The crowd, if it could be called that, at Caffe Lena in Saratoga Springs was sold out for both of last weekend's reopening nights.
Total combined attendance for the area's first two ticketed indoor concerts since March 2020: 48 people.
Almost 13 months after the state ordered entertainment venues, and indeed much of life as it had been lived for decades, to shut down as part of initial efforts to slow the spread of the novel coronavirus, in-person arts events are starting again in New York state. Beginning April 2, Gov. Andrew M. Cuomo's office allowed arts and entertainment venues with an indoor capacity of less than 1,500 and/or outdoor capacity of less than 2,500 to host audiences at 33 percent capacity, with a maximum of 100 people indoors, 200 outdoors.
Caffe Lena aside, most indoor shows will not be rebounding quickly on area stages. Leaders of other area performing-arts organizations admit to degrees of envy and/or admiration at how fast Caffe Lena was able to return to its core mission, and they said they passionately wish to be able to follow suit. But for organizations bigger than a coffeehouse currently limited to 34 people but actually seating fewer, matters are more complicated, for reasons from simple and local to complex and national.
The state's new rules do not require proof of a recent negative COVID-19 test or completed vaccination course for attendance, but other familiar measures remain mandatory, including social distancing between individual groups and face coverings for all except performers who cannot wear them when performing. Under the fresh regulations, if a venue requires that all attendees show proof of a completed vaccination or recent negative test prior to entry, capacity may increase to 150 people indoors, up to 500 outside. Outdoor performing arts venues that hold more than 2,500 can reopen at 20 percent capacity. For arenas and stadiums able to accommodate crowds larger than 10,000, the limit is 10 percent of original capacity.
But while all entertainment before live audiences stopped almost instantly with the proverbial stroke of a gubernatorial pen in the second week of March last year, it will take much longer to figure out how to rewrite the rules necessary to once again start cultural life in a state where the arts contributed an estimated $120 billion to the economy in 2019, according to cultural leaders.
The 61-year-old, 110-seat Caffe Lena is small enough to be able to operate with minimal staffing and is supported by avid donors, many of whom maintained pre-pandemic levels of financial contributions despite not being able to attend shows in person for the past year, management said. As a result, it quickly was able, to use the favorite word for adaptation during the pandemic, to pivot to something different. In this case, that was back to something familiar: live performances, mostly of folk music and held most nights of the week.
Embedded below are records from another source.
(** ** Theorems *)

(** C5: Every tag is in exactly one place.  In every state the worker and the
    kernel can reach, in whatever order their steps interleave, the tags held
    by the kernel, in the completion queue, in the worker's hands and in the
    submission queue are together each tag from 0 to [depth-1] exactly once;
    and as long as the worker runs, a tag it serves is a valid index of its
    buffers and descriptors. *)
Theorem tags_partitioned w charFD r m s :
  reachable w charFD r m s ->
  all_tags s ≡ₚ seqZ 0 (w_depth w) /\
  (forall tag, p_pc s = PHold tag -> 0 <= tag < w_depth w) /\
  (forall c, p_pc s = PGot c -> 0 <= u16 (c_UserData c) < w_depth w).
Proof.
  intros Hr. destruct (reachable_inv _ _ _ _ _ Hr) as [Hw Hi]. split_and!.
  - apply (pi_tags w s Hi).
  - intros tag Hp. by apply (hold_room w Hw s tag Hi).
  - intros c Hp. destruct (got_head w Hw s c Hi Hp) as [Ec ->]. apply (inv_tag w s _ Hi).
    unfold all_tags. rewrite Ec. set_solver.
Qed.

Lemma tags_partitioned_witness : exists s,
  sample_serving = Some s /\ all_tags s ≡ₚ [0] /\ 0 <= 0 < 1.
Proof.
  destruct sample_serving as [s|] eqn:E; [|vm_compute in E; discriminate].
  exists s. split; [reflexivity|].
  destruct (tags_partitioned _ _ _ _ s (sample_serving_reachable s E)) as (H1 & H2 & _).
  split; [exact H1|]. apply H2. vm_compute in E. injection E as <-. reflexivity.
Defined.
Lemma triple_Seen r c n :
  triple (At r (PGot c) n) (Seen r)
    (fun _ => At r (if decide (c_Res c < 0) then PDone [u16 (c_UserData c)]
                    else PHold (u16 (c_UserData c))) n).
Proof.
  unfold Seen, on_shm. eapply triple_bind; [apply triple_load|]. intros m.
  intros s [-> Ha]. cbn. rewrite (At_fd _ _ _ _ Ha).
  eapply (At_store r r _ _ _ _ _ s []); [apply same_ring_refl|by apply Ha| |exact Ha].
  intros hist. rewrite app_nil_r. apply WSeen.
Qed.

Lemma triple_Peek r n :
  triple (At r PPeek n) (Peek r)
    (fun c => At r (match c with Some c => PGot c | None => PSubmit end) n).
Proof.
  unfold Peek. eapply triple_bind; [apply triple_load|]. intros m s [-> Ha]. cbn.
  eapply At_move; [|exact Ha]. intros hist.
  destruct (PeekCQE r _) eqn:E; [by apply WMore|by apply WNone].
Qed.

Lemma triple_WaitCQE r n : forall fuel,
  triple (At r PWait n) (WaitCQE fuel r)
    (fun x => At r (match x with Ok c => PGot c | Err _ => PDone [] end) n).
Proof.
  assert (Hstop : forall s, At r PWait n s -> At r (PDone []) n s).
  { intros s. apply At_move. intros hist. apply WCancel. }
  induction fuel as [|fuel IH]; [done|]. cbn [WaitCQE].
  destruct (r_cancelled r); [by apply triple_ret|].
  eapply triple_bind; [apply triple_load|]. intros m s [-> Ha].
  destruct (PeekCQE r _) as [c|] eqn:E.
  { cbn. eapply At_move; [|exact Ha]. intros hist. by apply WWait. }
  unfold mbind, M_bind, call. pose proof (qk_wait (r_epollFD r) (kern s)) as Hk.
  destruct (k_epoll_wait (r_epollFD r) (kern s)) as [x k'] eqn:Ek. cbn [snd] in Hk.
  assert (Ha' : At r PWait n (mk_st k' (trace s))) by (by eapply At_evolves).
  destruct x as [ready|e]; [destruct (existsb _ ready)|destruct (is_errno EINTR e)];
    first [exact (IH _ Ha')|exact (Hstop _ Ha')].
Qed.

(** The state between the store of the SQ tail and [io_uring_enter], and what
    the call makes of it. *)
Lemma At_enter r n s count fl r' m' x k' tr :
  At r PSubmit n s -> flushSQ r (k_shm fd (kern s)) = (count, r', m') ->
  k_enter fd count fl (k_set_shm fd m' (kern s)) = (x, k') ->
  At r' (match x with Ok _ => PWait | Err _ => PDone [] end) 0 (mk_st k' tr).
Proof.
  intros Ha Ef Ek. destruct (At_inv _ _ _ _ Ha) as (hist & Hi & Hr). destruct Ha as (Hs & Hl & _ & _).
  destruct (flushSQ_spec _ _ (pi_sq w _ Hi)) as (r1 & m1 & E1 & _ & Epend & Epub).
  pose proof (pi_pub w _ Hi) as Hpub. cbn [p_r p_m p_pc] in *.
  rewrite Ef in E1. injection E1 as -> <- <-. rewrite Hpub in Epub by done. cbn in Epub.
  pose proof (flushSQ_same r (k_shm fd (kern s))) as Hs'. rewrite Ef in Hs'. cbn in Hs'.
  assert (Hs0 : same_ring r0 r') by (by eapply same_ring_trans).
  destruct (qk_store (w := w) (r := r0) (h := h) m' (kern s)) as (E1 & E2 & E3).
  destruct x as [x|e].
  - destruct (qk_entered (w := w) (h := h) _ _ _ _ _ Ek) as (armed & m & Hp1 & Hp2 & Hl').
    { rewrite E2, <- (published_same r0 r') by done. by rewrite Epub. }
    rewrite E1, E2 in Hp1. rewrite <- (published_same r0 r'), <- (take_all_same r0 r') in Hp2 by done.
    destruct (flushSQ_posts _ _ _ _ _ _ _ _ Ef Hp1) as (m0 & Hm0 & Ef0). cbn [fst snd] in *.
    destruct (posts_steps r PSubmit _ _ hist Hs Hm0) as (hist1 & Hr1).
    pose proof (WSubmit w charFD _ _ armed hist1 _ _ _ Ef0) as Hst.
    destruct (posts_steps r' PWait _ _ (hist1 ++ (Taken <$> stags (published r' m))) Hs0 Hp2) as (hist2 & Hr2).
    split; [done|]. split; [cbn; congruence|]. split.
    { pose proof (posts_pending _ r' _ _ Hp1) as Q1. pose proof (posts_pending _ r' _ _ Hp2) as Q2.
      cbn [fst snd kern] in *. rewrite Q2, (pending_ext r' m), Q1, Epend by done. done. }
    exists hist2.
    etransitivity; [exact Hr|]. etransitivity; [exact Hr1|]. eapply rtc_l; [by right|exact Hr2].
  - destruct (qk_refused (w := w) (h := h) _ _ _ _ _ Ek) as [Hp Hl'].
    rewrite E1, E2 in Hp. destruct (flushSQ_posts _ _ _ _ _ _ _ _ Ef Hp) as (m0 & Hm0 & Ef0).
    pose proof (posts_pending _ r' _ _ Hp) as Q1.
    cbn [fst snd] in *. destruct (posts_steps r PSubmit _ _ hist Hs Hm0) as (hist1 & Hr1).
    split; [done|]. split; [cbn; congruence|]. split; [cbn; by rewrite Q1, Epend|]. exists hist1.
    etransitivity; [exact Hr|]. eapply rtc_r; [exact Hr1|]. right. by eapply WFail.
Qed.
Lena's first pivot came right after the executive order banning live audiences last March. Sarah Craig, executive director of the venue for 26 years, and staff almost immediately found performers willing to play from the Caffe Lena stage, compensated only by donations submitted online during livestreams of their shows.
Except for two periods, each lasting three weeks to a month, when contact tracing suggested possible COVID-19 exposure at Caffe Lena, the venue continued its livestreams multiple nights a week starting in March 2020. (During the time without live performers, Lena streamed shows from its archives.) Craig said the donations to the virtual tip jar allowed Caffe Lena to pay at least $100,000 to approximately 600 musicians who performed more than 250 shows over the past year. Donations ranged from $1 to $1,200.
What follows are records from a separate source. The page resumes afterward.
Lemma triple_finish_add addr useIoctl d F G `{!KernelLaws K} :
  dev_open d -> ctrl_full d ->
  triple (holds F G d) (info ← read_info addr; mret (set_added info useIoctl d, None))
    (fun (x : Device * option goerr) s =>
       (dev_open x.1 /\ ctrl_full x.1 /\ d_charFD x.1 = d_charFD d /\ d_workers x.1 = d_workers d /\
        d_closed x.1 = d_closed d /\ (x.2 = None -> added x.1)) /\ holds F G x.1 s).
Proof.
  intros Ho Hc. eapply triple_bind; [by apply triple_read_info|]. intros i. apply triple_pure.
  intros [Hi (k & Ek)]. apply triple_ret. intros s Hh. split; [|exact Hh]. split_and!; [done..|].
  intros _. unfold added. cbn. split; [lia|]. split; [done|]. split; [lia|]. by exists addr, k.
Qed.

Lemma triple_addDev q depth mx d F G `{!KernelLaws K} :
  dev_open d -> ctrl_full d ->
  triple (holds F G d) (addDev fuel q depth mx d)
    (fun x s => (dev_open x.1 /\ ctrl_full x.1 /\ d_charFD x.1 = d_charFD d /\
                 d_workers x.1 = d_workers d /\ d_closed x.1 = d_closed d /\
                 (x.2 = None -> added x.1)) /\ holds F G x.1 s).
Proof.
  intros Ho Hc. unfold addDev. eapply triple_bind; [apply frame_call|]. intros addr.
  eapply triple_bind; [by apply triple_ctrl_step, Ho|].
  intros [d1 [e|]]; apply triple_pure; cbn [fst]; intros Hs1;
    pose proof (ctrl_same_open _ _ Hs1 Ho) as Ho1; pose proof (ctrl_same_full _ _ Hs1 Hc) as Hc1;
    destruct Hs1 as (r & r' & _ & _ & ->).
  - eapply triple_bind; [by apply triple_read_info|]. intros i. apply triple_pure. intros _.
    eapply triple_bind; [apply frame_modify|]. intros [].
    eapply triple_bind; [by apply triple_ctrl_step, Ho1|].
    intros [d2 [e2|]]; apply triple_pure; cbn [fst]; intros Hs2;
      pose proof (ctrl_same_open _ _ Hs2 Ho1) as Ho2; pose proof (ctrl_same_full _ _ Hs2 Hc1) as Hc2;
      destruct Hs2 as (r1 & r2 & _ & _ & ->);
      [by apply triple_ret|].
    exact (triple_finish_add addr false _ F G Ho2 Hc2).
  - exact (triple_finish_add addr true _ F G Ho1 Hc1).
Qed.

Lemma triple_open_tries n path err F G `{!KernelLaws K} :
  triple (own F G) (open_tries n path err)
    (fun x s => match x with Ok fd => 0 <= fd /\ own (F ++ [fd]) G s | Err _ => own F G s end).
Proof.
  revert err. induction n as [|n IH]; intros err; cbn [open_tries]; [by apply triple_ret|].
  eapply triple_bind; [by apply triple_open|]. intros [fd|e]; [by apply triple_ret|].
  case_match; [|by apply triple_ret]. eapply triple_bind; [apply frame_modify|].
  intros []. apply IH.
Qed.

Lemma triple_openCharDev d F G `{!KernelLaws K} :
  d_charFD d = -1 ->
  triple (holds F G d) (openCharDev d)
    (fun x s => (match x.2 with
                 | None => exists fd, 0 <= fd /\ x.1 = set_charFD fd d
                 | Some _ => x.1 = d
                 end) /\ holds F G x.1 s).
Proof.
  intros Hc. unfold openCharDev. eapply triple_bind; [by apply triple_open_tries|].
  intros [fd|e]; [|by apply triple_ret]. apply triple_pure. intros Hfd. apply triple_ret.
  intros s Ho. split; [by exists fd|]. unfold holds, dev_fds in *. cbn in *. rewrite Hc in Ho.
  rewrite (decide_True (P := 0 <= fd)) by done.
  rewrite (decide_False (P := 0 <= -1)) in Ho by lia.
  cbn in *. rewrite <- app_assoc in Ho. cbn in Ho.
  eapply own_proper; [|done|done|exact Ho]. rewrite <- !app_assoc.
  do 3 f_equiv. cbn. by rewrite <- Permutation_cons_append.
Qed.

Lemma triple_cancel_all ts F G :
  Forall (fun t => is_Some (t_ring t)) ts ->
  triple (own F G) (cancel_all ts) (fun ts' s => ts' = cancelled <$> ts /\ own F G s).
Proof.
  induction 1 as [|t ts [r Hr] _ IH]; [by apply triple_ret|]. cbn [cancel_all]. rewrite Hr.
  eapply triple_bind; [apply (triple_must _ (fun r' => r' = r)); by exists r|]. intros r'.
  apply triple_pure. intros ->. eapply triple_bind with (R := fun r' s => r' = set_cancelled true r /\ own F G s).
  { intros [k tr] Ho. unfold Cancel. case_decide; by split. }
  intros r'. apply triple_pure. intros ->.
  eapply triple_bind; [exact IH|]. intros ts'. apply triple_pure. intros ->.
  apply triple_ret. intros s Ho. split; [|done]. cbn. unfold cancelled at 2. by rewrite Hr.
Qed.

Lemma triple_wait_one {B} (be : Backend B) charFD t b F G :
  is_Some (t_ring t) ->
  triple (own F G)
    (if t_running (cancelled t) then run_loop be fuel charFD (cancelled t) b
     else mret (cancelled t, b))
    (fun x s => x = (stopped (cancelled t), b) /\ own F G s).
Proof.
  intros [r Hr] s Ho. unfold stopped. destruct (t_running (cancelled t)) eqn:Et; [|done].
  destruct fuel as [|n]; [done|].
  rewrite (run_loop_cancelled be n charFD (cancelled t) b (set_cancelled true r)); [done| |done].
  unfold cancelled, t_ring in *. cbn. by rewrite Hr.
Qed.

Lemma triple_wait_all {B} (be : Backend B) charFD ts b F G :
  Forall (fun t => is_Some (t_ring t)) ts ->
  triple (own F G) (wait_all fuel be charFD (cancelled <$> ts) b)
    (fun x s => x = (stopped <$> (cancelled <$> ts), b) /\ own F G s).
Proof.
  induction 1 as [|t ts Hr _ IH]; [by apply triple_ret|]. cbn [fmap list_fmap wait_all].
  eapply triple_bind; [by apply triple_wait_one|]. intros [t' b']. apply triple_pure.
  intros [= -> ->]. eapply triple_bind; [exact IH|]. intros [ts' b']. apply triple_pure.
  intros [= -> ->]. by apply triple_ret.
Qed.

Lemma triple_cleanup_all ts F G :
  triple (own (F ++ (ts ≫= thread_fds)) (G ++ (ts ≫= thread_maps))) (cleanup_all ts)
    (fun ts' s => Forall (fun t => t_ring t = None /\ t_descs t = None) ts' /\ own F G s).
Proof.
  induction ts as [|t ts IH]; cbn [cleanup_all].
  - apply triple_ret. intros s. cbn. rewrite !app_nil_r. done.
  - eapply triple_bind.
    { eapply triple_pre; [|apply (triple_cleanup t (F ++ (ts ≫= thread_fds)) (G ++ (ts ≫= thread_maps)))].
      intros s. cbn. intros Ho. eapply own_proper; [| |done|exact Ho];
        rewrite <- app_assoc; f_equiv; apply Permutation_app_comm. }
    intros t'. apply triple_pure. intros Ht.
    eapply triple_bind; [exact IH|]. intros ts'. apply triple_pure. intros Hts.
    apply triple_ret. intros s Ho. split; [by constructor|done].
Qed.

Lemma clean_threads ts :
  Forall (fun t => t_ring t = None /\ t_descs t = None) ts ->
  ts ≫= thread_fds = [] /\ ts ≫= thread_maps = [].
Proof.
  induction 1 as [|t ts [Hr Hd] _ [IH1 IH2]]; [done|]. cbn. unfold thread_fds, thread_maps.
  rewrite Hr, Hd. done.
Qed.

Lemma triple_stop_workers {B} (be : Backend B) d b F G :
  dev_open d ->
  triple (holds F G d) (stop_workers fuel be d b)
    (fun x s => (exists ts, x = (set_workers ts d, b) /\
                   Forall (fun t => t_ring t = None /\ t_descs t = None) ts) /\
                holds F G x.1 s).
Proof.
  intros [_ Hr]. eapply triple_bind; [by apply triple_cancel_all|]. intros ts. apply triple_pure.
  intros ->. eapply triple_bind; [by apply triple_wait_all|]. intros [ts b']. apply triple_pure.
  intros [= -> ->].
  set (F' := F ++ dev_fds (set_workers [] d)). set (G' := G ++ dev_maps (set_workers [] d)).
  eapply triple_bind.
  { eapply triple_pre; [|apply (triple_cleanup_all _ F' G')]. intros s Ho.
    rewrite (bind_fmap_ext thread_fds), (bind_fmap_ext thread_maps),
      (bind_fmap_ext thread_fds), (bind_fmap_ext thread_maps)
      by (apply cancelled_fds || apply cancelled_maps || apply stopped_fds || apply stopped_maps).
    unfold F', G', holds, dev_fds, dev_maps in *. cbn in *. by rewrite !app_nil_r, <- !app_assoc. }
  intros ts. apply triple_pure. intros Hts. apply triple_ret. intros s Ho. split; [by exists ts|].
  destruct (clean_threads ts Hts) as [E1 E2].
  unfold F', G', holds, dev_fds, dev_maps in *. cbn in *. by rewrite E1, E2.
Qed.

Lemma triple_close_char d F G :
  triple (holds F G d) (close_char d) (fun d' s => d' = set_charFD (closed_fd (d_charFD d)) d /\ holds F G d' s).
Proof.
  unfold close_char, closed_fd. case_decide as Hc.
  - eapply triple_bind with (R := fun _ => holds F G (set_charFD (-1) d)).
    + apply triple_close'. unfold dev_fds. cbn. rewrite (decide_True (P := 0 <= d_charFD d)) by done.
      cbn. by rewrite !app_assoc, <- Permutation_middle, <- !app_assoc.
    + intros x. by apply triple_ret.
  - apply triple_ret. intros s Ho. split; [by destruct d|done].
Qed.

Lemma triple_remove d F G :
  is_Some (d_ctrlRing d) ->
  triple (holds F G d) (remove fuel d) (fun x s => ctrl_same d x.1 /\ holds F G x.1 s).
Proof.
  intros Hr. unfold remove. eapply triple_bind; [by apply triple_ctrl_step|]. intros [d1 e].
  apply triple_pure. cbn [fst]. intros Hs1. case_decide; [|by apply triple_ret].
  eapply triple_conseq; [by apply triple_ctrl_step, (ctrl_same_ring d)|done|]. intros x s [Hs2 Hh].
  split; [by eapply ctrl_same_trans|done].
Qed.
"For anything in the tip jar over $100, especially if there was an extra zero, we quickly got in touch with the donor before paying it out, to make sure they'd intended to give that much," Craig said. During a livestream by the popular Irish musician Kevin McKrell, for example, $10,000 popped into the tip jar from a single person, whose immediate, panicked attempts to reach Lena staff confirmed the tip had been the result of largesse expanded by alcohol, Craig said.
Caffe Lena has been livestreaming its shows for years, usually for online audiences of one to three dozen, according to Craig. During the pandemic, virtual attendance averaged more than 100. The very first livestream was seen by 140 households, Craig said.
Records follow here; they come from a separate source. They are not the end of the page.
Lemma after_ctrlCommand l op cmd d :
  after (ops l) (ctrlCommand (K := K) fuel op cmd d) (sends l op d).
Proof.
  unfold ctrlCommand. eapply after_bind; [apply calm_must|]. intros r.
  eapply after_bind; [apply calm_on_shm|]. intros [[ptr|] r1].
  2:{ apply after_ret. intros s Hs. split; [done|]. exists []. rewrite app_nil_r.
      split_and!; [apply sublist_nil_l|done|done]. }
  eapply after_bind; [apply calm_on_shm|]. intros [].
  eapply after_bind with (R := fun _ => ops (l ++ [op])).
  { intros s Hs. unfold ops, ctrl_ops in *. cbn. by rewrite omap_snoc, Hs. }
  intros []. assert (Hok : forall (e : option goerr) d', d_useIoctl d' = d_useIoctl d -> d_id d' = d_id d ->
    after (ops (l ++ [op])) (mret (d', e)) (sends l op d)).
  { intros e d' H1 H2. apply after_ret. intros s Hs. split; [done|]. by exists [op]. }
  eapply after_bind; [apply calm_quiet, quiet_Submit|]. intros [r2 [n|e]]; [|by apply Hok].
  eapply after_bind; [apply calm_quiet, quiet_WaitCQE|]. intros [c|e]; [|by apply Hok].
  eapply after_bind; [apply calm_quiet, quiet_Seen|]. intros []. case_decide; by apply Hok.
Qed.

(** The commands of [remove], in the encoding the device settled on. *)
Lemma after_remove l d :
  after (ops l) (remove (K := K) fuel d)
    (fun _ s => exists ms, ops (l ++ ms) s /\
       ms `sublist_of` [ctrlOp d uCmdStopDev cmdStopDev; ctrlOp d uCmdDelDev cmdDelDev]).
Proof.
  unfold remove. eapply after_bind; [apply after_ctrlCommand|]. intros [d1 e].
  apply after_pure. cbn [fst]. intros [E1 E2] s (ms & Hms & _ & Hs). revert s Hs.
  change (after (ops (l ++ ms)) (if decide (0 <= d_id d1) then delDev fuel d1 else mret (d1, None))
    (fun _ s => exists ms, ops (l ++ ms) s /\
       ms `sublist_of` [ctrlOp d uCmdStopDev cmdStopDev; ctrlOp d uCmdDelDev cmdDelDev])).
  case_decide.
  - eapply after_conseq; [apply after_ctrlCommand|]. intros x s [_ (ms' & Hms' & _ & Hs)].
    exists (ms ++ ms'). rewrite app_assoc. split; [done|].
    unfold ctrlOp in Hms'. rewrite E1 in Hms'. by apply (sublist_app ms [_] ms' [_]).
  - apply after_ret. intros s Hs. exists ms. split; [done|].
    etransitivity; [exact Hms|]. apply sublist_skip, sublist_nil_l.
Qed.
End CommandLemmas.
#[export] Hint Resolve calm_on_shm calm_ring_close calm_setup calm_cleanup calm_init
  calm_run_start calm_open_tries : calm.

(** A step whose command list is known only once it ran. *)
Lemma after_exists {K} {A X} (P : X -> st K -> Prop) (m : M K A) Q :
  (forall x, after (P x) m Q) -> after (fun s => exists x, P x s) m Q.
Proof. intros Hm s [x Hx]. by apply (Hm x). Qed.

Section NewCommands.
Context {K : Type} `{Kernel K} (fuel : nat) {B : Type} (be : Backend B).
(* ===== verification/ExBackends.v ===== *)
(** * The backends of the example programs

    Six programs under [example/] come with a backend of their own: the
    in-memory store with counters ([chain], [stress]), with a trace of its calls
    ([flushbench]), with counters and optional logging ([fsdemo]), without
    either ([sigkill]), and the store that fails a share of its calls
    ([fault]).  Each is a [Backend] over its own record; a slice expression out
    of range panics.  Mutexes order concurrent calls and have no counterpart in
    this sequential model; atomic counters wrap at 64 bits.

    The theorems: all but the last are [MemLike], so a device cannot tell them
    from the reference backend; their counters and traces record exactly the
    calls made; the faulty one injects an error exactly when its draw is below
    the rate and is the reference backend otherwise. *)

From Stdlib Require Import SpecFloat.
From S2P Require Import Prelude GoLayout Types Uring Backend Worker DiskLike.

(** [copy(p, data[off:off+int64(len(p))]), nil] with the rest of the state [c]. *)
Definition read_slice {C} (p : list Z) (off : Z) (data : list Z) (c : C) :
    option (list Z * ret * C) :=
  s ← sub off (lenZ p) data; Some (copy p s, (copied p s, None), c).

(** [copy(data[off:off+int64(len(p))], p), nil], the new [data] put back by [k]. *)
Definition write_slice {C} (p : list Z) (off : Z) (data : list Z) (k : list Z -> C) :
    option (ret * C) :=
  s ← sub off (lenZ p) data; Some ((copied s p, None), k (splice off (copy s p) data)).

Lemma read_slice_length {C} p off data (c : C) p' r c' :
  read_slice p off data c = Some (p', r, c') -> length p' = length p.
Proof.
  unfold read_slice. destruct (sub _ _ _); [|done]. cbn. intros [= <- _ _]. apply copy_length.
Qed.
"That told us this was going to be a place to maintain some kind of connection and normalcy, and we had to be bold to make sure it continued," Craig said. No staff member or performer ever tested positive for COVID-19 through an exposure linked to Caffe Lena, she said.
At venues that usually host national and international touring acts, whether bands or Broadway musicals or dance companies or classical ensembles, a large part of the problem is lack of product to put on the stage. (Caffe Lena's increasingly busy performance calendar in the coming months draws largely from New York and New England, Craig said, while artists hailing from Nashville, North Carolina and Texas aren't forecast to be back on the road until fall.)
The Agnes Macdonald Music Haven Stage in Schenectady's Central Park, normally home to an eclectic array of American and world music during the summer months, programmed by veteran concert presenter Mona Golub of Second Wind Productions, will have no such season again this year, Golub said. Music Haven likely will allow its stage and facilities to be used by local organizations for concerts and other events, and Golub said she is exploring the feasibility of a few pop-up concerts in late summer or early fall.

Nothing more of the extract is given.